→ WHAT YOU NEED TO DO
Show all lines containing "kernels" from the data below.

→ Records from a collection

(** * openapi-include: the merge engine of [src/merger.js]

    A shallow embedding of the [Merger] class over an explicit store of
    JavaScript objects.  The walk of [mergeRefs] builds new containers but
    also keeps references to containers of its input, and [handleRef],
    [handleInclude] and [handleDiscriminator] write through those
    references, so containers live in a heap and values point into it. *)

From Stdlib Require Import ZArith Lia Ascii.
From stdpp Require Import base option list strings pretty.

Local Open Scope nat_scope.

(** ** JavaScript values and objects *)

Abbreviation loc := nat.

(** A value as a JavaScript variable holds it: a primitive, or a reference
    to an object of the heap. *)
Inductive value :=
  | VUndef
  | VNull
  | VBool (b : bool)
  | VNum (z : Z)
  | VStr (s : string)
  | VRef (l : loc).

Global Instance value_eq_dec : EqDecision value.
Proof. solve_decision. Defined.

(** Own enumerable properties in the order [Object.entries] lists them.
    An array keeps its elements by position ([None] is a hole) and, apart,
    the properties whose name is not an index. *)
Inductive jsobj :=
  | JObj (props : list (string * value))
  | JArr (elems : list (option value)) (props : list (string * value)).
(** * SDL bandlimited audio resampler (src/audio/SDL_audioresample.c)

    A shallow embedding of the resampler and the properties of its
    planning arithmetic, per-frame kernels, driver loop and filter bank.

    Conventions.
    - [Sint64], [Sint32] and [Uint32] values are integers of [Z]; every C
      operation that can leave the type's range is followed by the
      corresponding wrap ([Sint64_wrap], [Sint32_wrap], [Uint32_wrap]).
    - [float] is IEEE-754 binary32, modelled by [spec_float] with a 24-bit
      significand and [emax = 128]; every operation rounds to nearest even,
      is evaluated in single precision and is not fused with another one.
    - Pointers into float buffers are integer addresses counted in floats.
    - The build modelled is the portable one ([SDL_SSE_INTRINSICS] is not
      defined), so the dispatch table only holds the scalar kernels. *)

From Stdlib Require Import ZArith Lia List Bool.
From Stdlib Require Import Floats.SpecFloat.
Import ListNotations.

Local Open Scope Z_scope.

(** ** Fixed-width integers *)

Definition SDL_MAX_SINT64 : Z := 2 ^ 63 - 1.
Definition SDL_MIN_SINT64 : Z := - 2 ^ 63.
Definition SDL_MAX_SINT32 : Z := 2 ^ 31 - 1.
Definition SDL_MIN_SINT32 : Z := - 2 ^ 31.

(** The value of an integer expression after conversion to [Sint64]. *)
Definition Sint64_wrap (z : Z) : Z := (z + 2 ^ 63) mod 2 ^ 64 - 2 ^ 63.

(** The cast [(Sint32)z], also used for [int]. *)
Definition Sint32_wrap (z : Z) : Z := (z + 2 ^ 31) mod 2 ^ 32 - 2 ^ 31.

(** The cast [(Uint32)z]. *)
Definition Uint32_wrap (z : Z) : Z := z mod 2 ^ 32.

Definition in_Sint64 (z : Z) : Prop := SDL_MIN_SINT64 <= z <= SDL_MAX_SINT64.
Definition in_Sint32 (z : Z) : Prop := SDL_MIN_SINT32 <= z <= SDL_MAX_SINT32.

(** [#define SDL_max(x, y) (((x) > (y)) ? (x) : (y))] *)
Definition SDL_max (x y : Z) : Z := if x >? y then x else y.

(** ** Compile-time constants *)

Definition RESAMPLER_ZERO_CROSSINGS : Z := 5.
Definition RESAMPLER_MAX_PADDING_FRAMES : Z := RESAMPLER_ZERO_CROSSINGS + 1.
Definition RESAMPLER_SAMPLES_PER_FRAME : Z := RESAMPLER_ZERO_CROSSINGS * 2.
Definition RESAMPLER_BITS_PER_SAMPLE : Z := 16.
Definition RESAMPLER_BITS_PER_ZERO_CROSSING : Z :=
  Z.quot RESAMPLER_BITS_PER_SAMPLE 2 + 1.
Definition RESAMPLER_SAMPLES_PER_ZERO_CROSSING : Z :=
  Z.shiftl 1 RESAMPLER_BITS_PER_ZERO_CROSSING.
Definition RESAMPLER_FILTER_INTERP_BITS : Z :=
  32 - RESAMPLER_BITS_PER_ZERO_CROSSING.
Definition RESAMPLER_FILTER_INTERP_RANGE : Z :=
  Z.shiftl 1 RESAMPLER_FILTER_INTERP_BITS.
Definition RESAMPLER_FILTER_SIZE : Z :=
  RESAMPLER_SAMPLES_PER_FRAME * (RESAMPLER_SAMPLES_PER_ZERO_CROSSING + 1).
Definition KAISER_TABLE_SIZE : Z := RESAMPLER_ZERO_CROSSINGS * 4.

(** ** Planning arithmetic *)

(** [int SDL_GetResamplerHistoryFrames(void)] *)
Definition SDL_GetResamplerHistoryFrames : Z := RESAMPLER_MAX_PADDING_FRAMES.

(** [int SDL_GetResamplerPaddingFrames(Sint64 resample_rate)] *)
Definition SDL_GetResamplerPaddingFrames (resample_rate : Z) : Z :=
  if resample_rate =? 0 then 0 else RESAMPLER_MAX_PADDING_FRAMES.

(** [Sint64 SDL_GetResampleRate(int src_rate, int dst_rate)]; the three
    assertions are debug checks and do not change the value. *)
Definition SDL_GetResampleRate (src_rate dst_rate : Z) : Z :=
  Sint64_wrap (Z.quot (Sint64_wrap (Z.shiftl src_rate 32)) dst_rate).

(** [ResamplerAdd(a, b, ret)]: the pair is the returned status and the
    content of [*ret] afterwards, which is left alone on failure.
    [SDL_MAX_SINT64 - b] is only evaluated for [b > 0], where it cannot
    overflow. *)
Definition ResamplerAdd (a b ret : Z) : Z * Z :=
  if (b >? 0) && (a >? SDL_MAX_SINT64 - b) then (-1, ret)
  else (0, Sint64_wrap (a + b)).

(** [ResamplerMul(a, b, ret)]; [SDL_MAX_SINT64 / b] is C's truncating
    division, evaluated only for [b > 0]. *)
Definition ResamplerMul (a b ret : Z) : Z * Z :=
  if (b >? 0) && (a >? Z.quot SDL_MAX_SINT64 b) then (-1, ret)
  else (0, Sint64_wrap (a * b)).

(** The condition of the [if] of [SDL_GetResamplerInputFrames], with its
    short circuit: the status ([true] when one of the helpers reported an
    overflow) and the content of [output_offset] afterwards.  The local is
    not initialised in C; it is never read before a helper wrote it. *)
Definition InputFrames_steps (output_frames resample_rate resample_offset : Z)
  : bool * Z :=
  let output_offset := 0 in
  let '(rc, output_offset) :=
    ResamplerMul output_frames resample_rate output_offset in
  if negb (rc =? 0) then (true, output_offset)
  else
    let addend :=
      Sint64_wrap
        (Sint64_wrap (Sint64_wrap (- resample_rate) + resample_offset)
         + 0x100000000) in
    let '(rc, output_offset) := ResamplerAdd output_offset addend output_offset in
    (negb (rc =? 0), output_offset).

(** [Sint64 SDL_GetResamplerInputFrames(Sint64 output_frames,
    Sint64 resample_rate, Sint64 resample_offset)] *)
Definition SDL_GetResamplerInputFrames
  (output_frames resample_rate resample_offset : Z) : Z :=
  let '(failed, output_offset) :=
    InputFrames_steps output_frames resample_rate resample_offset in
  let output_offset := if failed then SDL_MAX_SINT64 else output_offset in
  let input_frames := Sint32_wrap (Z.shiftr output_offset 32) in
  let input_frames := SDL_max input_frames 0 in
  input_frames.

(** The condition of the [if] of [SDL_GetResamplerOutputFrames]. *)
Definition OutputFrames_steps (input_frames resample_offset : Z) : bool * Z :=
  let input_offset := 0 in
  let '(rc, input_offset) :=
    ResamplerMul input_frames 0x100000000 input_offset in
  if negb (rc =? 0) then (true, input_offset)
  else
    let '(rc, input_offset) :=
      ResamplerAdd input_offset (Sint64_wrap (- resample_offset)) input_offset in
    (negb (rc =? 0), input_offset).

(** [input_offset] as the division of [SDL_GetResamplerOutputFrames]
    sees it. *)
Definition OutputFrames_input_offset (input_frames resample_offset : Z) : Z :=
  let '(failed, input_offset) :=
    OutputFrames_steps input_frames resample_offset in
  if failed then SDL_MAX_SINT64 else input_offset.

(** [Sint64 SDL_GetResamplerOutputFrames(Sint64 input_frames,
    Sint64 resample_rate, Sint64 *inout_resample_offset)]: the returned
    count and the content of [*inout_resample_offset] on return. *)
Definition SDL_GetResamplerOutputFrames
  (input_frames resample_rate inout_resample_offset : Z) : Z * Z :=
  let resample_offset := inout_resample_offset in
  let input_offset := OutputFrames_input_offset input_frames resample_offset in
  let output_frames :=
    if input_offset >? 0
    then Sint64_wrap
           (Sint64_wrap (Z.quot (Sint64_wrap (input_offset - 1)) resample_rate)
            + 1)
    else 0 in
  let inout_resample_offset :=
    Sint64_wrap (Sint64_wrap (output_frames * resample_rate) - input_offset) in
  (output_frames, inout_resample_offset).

→ SOLUTION FOR THIS PROBLEM
    planning arithmetic, per-frame kernels, driver loop and filter bank.
      defined), so the dispatch table only holds the scalar kernels. *)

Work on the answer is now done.